--- START ---
(* ===== verification/ApprovalText.v ===== *)
(** * The description an approver reads

    [buildApprovalDescription] of apps/api/src/services/aiGuardrails.ts: the
    sentence that names the tool call in an approval. The arguments come from
    the model or an API client as JSON, so a cast such as [(input.deviceId as
    string).slice(0, 8)] throws when the value has no [slice]. *)

From stdpp Require Import base strings list option.
From Stdlib Require Import ZArith Lia Ascii.
From S2P Require Import Prelude Json.

Inductive GuardrailError : Type := ToolNameCollision | TypeError.

Definition ascii_upper (c : ascii) : ascii :=
  let n := nat_of_ascii c in
  if (97 <=? n)%nat && (n <=? 122)%nat then ascii_of_nat (n - 32) else c.

Fixpoint toUpperCase (s : string) : string :=
  match s with
  | EmptyString => EmptyString
  | String c s' => String (ascii_upper c) (toUpperCase s')
  end.

Definition is_nullish (v : json) : bool := match v with JUndef | JNull => true | _ => false end.

(** [v.slice(0, n)], as text. *)
Definition js_slice (n : nat) (v : json) : result GuardrailError string :=
  match v with
  | JStr s => Ok (str_take n s)
  | JArr l => Ok (js_String (JArr (take n l)))
  | _ => Err TypeError
  end.

(** [v?.slice(0, n)]: [None] is undefined. *)
Definition js_slice_opt (n : nat) (v : json) : result GuardrailError (option string) :=
  if is_nullish v then Ok None else let! s := js_slice n v in Ok (Some s).

(** [v.length] where [slice] succeeded. *)
Definition js_length (v : json) : nat :=
  match v with JStr s => String.length s | JArr l => length l | _ => 0 end.

(** [`${x}`] of an optional text. *)
Definition shown (x : option string) : string := default "undefined"%string x.

(** [v?.toUpperCase()], shown in a template. *)
Definition upper_opt (v : json) : result GuardrailError string :=
  match v with
  | JUndef | JNull => Ok "undefined"%string
  | JStr s => Ok (toUpperCase s)
  | _ => Err TypeError
  end.

Definition is_action (action : json) (a : string) : bool :=
  match action with JStr s => bool_decide (s = a) | _ => false end.

(** The double quote character. *)
Definition dq : string := String (ascii_of_nat 34) EmptyString.

Section description.
Variable toolName : string.
Variable action : json.
Variable input : list (string * json).

Abbreviation arg := (fun k : string => json_get k input).

(** [`... ${input.k} ...`] *)
Definition text_of (k : string) : string := js_String (arg k).

Definition short (k : string) : result GuardrailError (option string) := js_slice_opt 8 (arg k).

(** [Array.isArray(input.k) ? input.k.length : 0] *)
Definition count_of (k : string) : string :=
  match arg k with JArr l => dec (Z.of_nat (length l)) | _ => dec 0 end.

(** [if (input.k) parts.push(`pre${(input.k as string).slice(0, 8)}...`)] *)
Definition push_short (k pre : string) : result GuardrailError (list string) :=
  if js_truthy (arg k) then let! s := js_slice 8 (arg k) in Ok [(pre ++ s ++ "...")%string] else Ok [].

Definition on_device : result GuardrailError (list string) := push_short "deviceId" "on device ".

(** [if (input.k) parts.push(`pre${String(input.k).slice(0, 8)}post`)] *)
Definition push_string_short (k pre post : string) : list string :=
  if js_truthy (arg k) then [(pre ++ str_take 8 (text_of k) ++ post)%string] else [].

(** [input.k?.slice(0, 8) ?? input.name ?? ''] *)
Definition short_or_name (k : string) : result GuardrailError string :=
  let! s := short k in
  Ok (match s with
      | Some t => t
      | None => if is_nullish (arg "name") then EmptyString else text_of "name"
      end).

(** A labelled short id: [`label ${input.k?.slice(0, 8)}...`] *)
Definition label_short (label k : string) : result GuardrailError (list string) :=
  let! s := short k in Ok [(label ++ " " ++ shown s ++ "...")%string].

(** [`label ${action}: ${input.k?.slice(0, 8) ?? input.name ?? ''}...`] *)
Definition label_action (label k : string) : result GuardrailError (list string) :=
  let! s := short_or_name k in Ok [(label ++ " " ++ js_String action ++ ": " ++ s ++ "...")%string].

(** [`label ${action}: ${input.k?.slice(0, 8) ?? ''}...`] *)
Definition label_action_short (label k : string) : result GuardrailError (list string) :=
  let! s := short k in
  Ok [(label ++ " " ++ js_String action ++ ": " ++ default ""%string s ++ "...")%string].

Definition pushes (l : list (result GuardrailError (list string))) : result GuardrailError (list string) :=
  fold_right (fun m acc => let! x := m in let! y := acc in Ok (x ++ y)) (Ok []) l.

(** The first cases of the switch: commands, scans and the fleet tools. *)
Definition describe_fleet : option (result GuardrailError (list string)) :=
  match toolName with
  | "execute_command"%string =>
      Some (pushes [Ok [("Execute " ++ dq ++ text_of "commandType" ++ dq ++ " command")%string]; on_device])
  | "run_script"%string =>
      Some (pushes [(let! s := short "scriptId" in
                     Ok [("Run script " ++ default "unknown"%string s ++ "...")%string]);
                    Ok (match arg "deviceIds" with
                        | JArr l => [("on " ++ dec (Z.of_nat (length l)) ++ " device(s)")%string]
                        | _ => [] end)])
  | "manage_services"%string =>
      Some (pushes [(let! u := upper_opt action in
                     Ok [(u ++ " service " ++ dq ++ text_of "serviceName" ++ dq)%string]); on_device])
  | "security_scan"%string =>
      Some (pushes [Ok [("Security: " ++ js_String action)%string]; push_short "threatId" "threat "])
  | "file_operations"%string =>
      Some (Ok [("File " ++ js_String action ++ ": " ++ text_of "path")%string])
  | "network_discovery"%string =>
      Some (Ok (["Network discovery scan"%string]
                ++ if js_truthy (arg "subnet") then [("on " ++ text_of "subnet")%string] else []))
  | "take_screenshot"%string =>
      Some (pushes [Ok ["Capture screenshot"%string]; push_short "deviceId" "from device "])
  | "computer_control"%string =>
      Some (pushes
        [Ok [("Send input action: " ++ text_of "action")%string];
         Ok (if negb (is_undef (arg "x")) && negb (is_undef (arg "y"))
             then [("at (" ++ text_of "x" ++ ", " ++ text_of "y" ++ ")")%string] else []);
         (if js_truthy (arg "text") then
            let! s := js_slice 30 (arg "text") in
            Ok [("text: " ++ dq ++ s ++ (if (30 <? js_length (arg "text"))%nat then "..." else "") ++ dq)%string]
          else Ok []);
         Ok (if js_truthy (arg "key") then [("key: " ++ text_of "key")%string] else []);
         on_device])
  | "manage_configuration_policy"%string =>
      Some (if is_action action "create" then
              Ok [("Create configuration policy " ++ dq ++ text_of "name" ++ dq)%string]
            else if is_action action "delete" then label_short "Delete configuration policy" "policyId"
            else label_action "Config policy" "policyId")
  | "manage_deployments"%string =>
      Some (if is_action action "create" then
              Ok [("Create deployment " ++ dq ++ text_of "name" ++ dq ++ " (" ++ text_of "targetType" ++ " target)")%string]
            else if is_action action "start" then label_short "Start deployment" "deploymentId"
            else if is_action action "cancel" then label_short "Cancel deployment" "deploymentId"
            else label_action_short "Deployment" "deploymentId")
  | "manage_patches"%string =>
      Some (if is_action action "install" then
              Ok [("Install " ++ count_of "patchIds" ++ " patch(es) on " ++ count_of "deviceIds" ++ " device(s)")%string]
            else if is_action action "scan" then
              Ok [("Trigger patch scan on " ++ count_of "deviceIds" ++ " device(s)")%string]
            else if is_action action "rollback" then label_short "Rollback patch" "patchId"
            else if is_action action "setup_auto_approval" then
              Ok [("Setup auto-approval for "
                   ++ (match arg "autoApproveSeverities" with
                       | JArr l => str_join ", " (map (fun x => if is_nullish x then ""%string else js_String x) l)
                       | _ => "critical, important" end) ++ " patches")%string]
            else label_action_short "Patch" "patchId")
  | "manage_groups"%string =>
      Some (if is_action action "create" then
              Ok [("Create " ++ (if is_nullish (arg "type") then "static" else text_of "type")
                   ++ " device group " ++ dq ++ text_of "name" ++ dq)%string]
            else if is_action action "delete" then label_short "Delete device group" "groupId"
            else label_action "Group" "groupId")
  | _ => None
  end.

(** The remaining cases. *)
Definition describe_other : result GuardrailError (list string) :=
  match toolName with
  | "manage_maintenance_windows"%string =>
      if is_action action "delete" then label_short "Delete maintenance window" "windowId"
      else label_action "Maintenance window" "windowId"
  | "manage_automations"%string =>
      if is_action action "create" then Ok [("Create automation " ++ dq ++ text_of "name" ++ dq)%string]
      else if is_action action "delete" then label_short "Delete automation" "automationId"
      else if is_action action "run" then label_short "Manually trigger automation" "automationId"
      else label_action "Automation" "automationId"
  | "manage_alert_rules"%string =>
      if is_action action "delete_rule" then label_short "Delete alert rule" "ruleId"
      else label_action "Alert rule" "ruleId"
  | "manage_service_monitors"%string =>
      if is_action action "add" then
        Ok [("Add " ++ text_of "watchType" ++ " monitor " ++ dq
             ++ js_String (if js_truthy (arg "displayName") then arg "displayName" else arg "name") ++ dq)%string]
      else if is_action action "remove" then label_short "Remove monitor" "watchId"
      else Ok [("Service monitors: " ++ js_String action)%string]
  | "manage_startup_items"%string =>
      pushes [(let! u := upper_opt action in
               Ok [(u ++ " startup item " ++ dq ++ text_of "itemName" ++ dq)%string]);
              on_device;
              (if js_truthy (arg "reason") then
                 let! s := js_slice 50 (arg "reason") in Ok [("(" ++ s ++ ")")%string]
               else Ok [])]
  | "set_agent_log_level"%string =>
      pushes [Ok [("Set log level to " ++ text_of "level")%string]; on_device;
              Ok (if js_truthy (arg "durationMinutes")
                  then [("for " ++ text_of "durationMinutes" ++ " minutes")%string] else [])]
  | "capture_agent_pprof"%string =>
      pushes [Ok [("Capture agent " ++ (if is_nullish (arg "profile") then "all" else text_of "profile")
                   ++ " pprof profile(s)")%string]; on_device]
  | "apply_configuration_policy"%string =>
      pushes [label_short "Assign config policy" "configPolicyId";
              label_short ("to " ++ text_of "level") "targetId"]
  | "remove_configuration_policy_assignment"%string =>
      label_short "Remove config policy assignment" "assignmentId"
  | "execute_playbook"%string =>
      Ok (["Execute self-healing playbook"%string]
          ++ push_string_short "playbookId" "(playbook " "...)"
          ++ push_string_short "deviceId" "on device " "...")
  | "manage_scheduled_tasks"%string =>
      pushes [(let! u := upper_opt action in
               Ok [(u ++ " scheduled task " ++ dq ++ text_of "taskName" ++ dq)%string]); on_device]
  | "manage_processes"%string =>
      pushes [Ok [if is_action action "kill" then ("Kill process PID " ++ text_of "processId")%string
                  else "List processes"%string]; on_device]
  | "manage_tags"%string =>
      pushes [(let! u := upper_opt action in Ok [(u ++ " tags")%string]);
              Ok (match arg "tags" with
                  | JArr l => [("[" ++ str_join ", " (map (fun x => if is_nullish x then ""%string
                                                                   else js_String x) l) ++ "]")%string]
                  | _ => [] end);
              on_device]
  | "registry_operations"%string =>
      pushes [Ok [("Registry " ++ js_String action ++ ": " ++ text_of "keyPath")%string];
              Ok (if js_truthy (arg "valueName") then [("\" ++ text_of "valueName")%string] else []);
              on_device]
  | "manage_organizations"%string =>
      if is_action action "create_org" then
        Ok [("Create organization " ++ dq ++ text_of "name" ++ dq ++ " (with a default Main Office site)")%string]
      else if is_action action "update_org" then
        let! s := short "orgId" in
        Ok [("Update organization " ++ shown s ++ "..."
             ++ (if js_truthy (arg "status") then " (status → " ++ text_of "status" ++ ")" else ""))%string]
      else if is_action action "create_site" then
        let! s := short "orgId" in
        Ok [("Create site " ++ dq ++ text_of "name" ++ dq ++ " in organization "
             ++ default "(own org)"%string s ++ "...")%string]
      else Ok [("Organizations: " ++ js_String action)%string]
  | "manage_monitors"%string =>
      if is_action action "create" then
        Ok [("Create monitor " ++ dq ++ text_of "name" ++ dq ++ " (" ++ text_of "monitorType" ++ ")")%string]
      else if is_action action "delete" then label_short "Delete monitor" "monitorId"
      else label_action "Monitor" "monitorId"
  | "run_backup_verification"%string =>
      Ok ([("Run " ++ (match arg "verificationType" with JStr s => s | _ => "integrity" end)
            ++ " backup verification")%string]
          ++ push_string_short "deviceId" "on device " "..."
          ++ push_string_short "backupJobId" "job " "...")
  | _ => Ok [(toolName ++ if js_truthy action then ": " ++ js_String action else "")%string]
  end.

Definition buildApprovalDescription : result GuardrailError string :=
  let! parts := match describe_fleet with Some r => r | None => describe_other end in
  Ok (str_join " " parts).

End description.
--- END ---
* Exercise description *
Search the material above for the string "shown". Show every line that holds it.

* Result *
Definition shown (x : option string) : string := default "undefined"%string x.
(** [v?.toUpperCase()], shown in a template. *)
  let! s := short k in Ok [(label ++ " " ++ shown s ++ "...")%string].
        Ok [("Update organization " ++ shown s ++ "..."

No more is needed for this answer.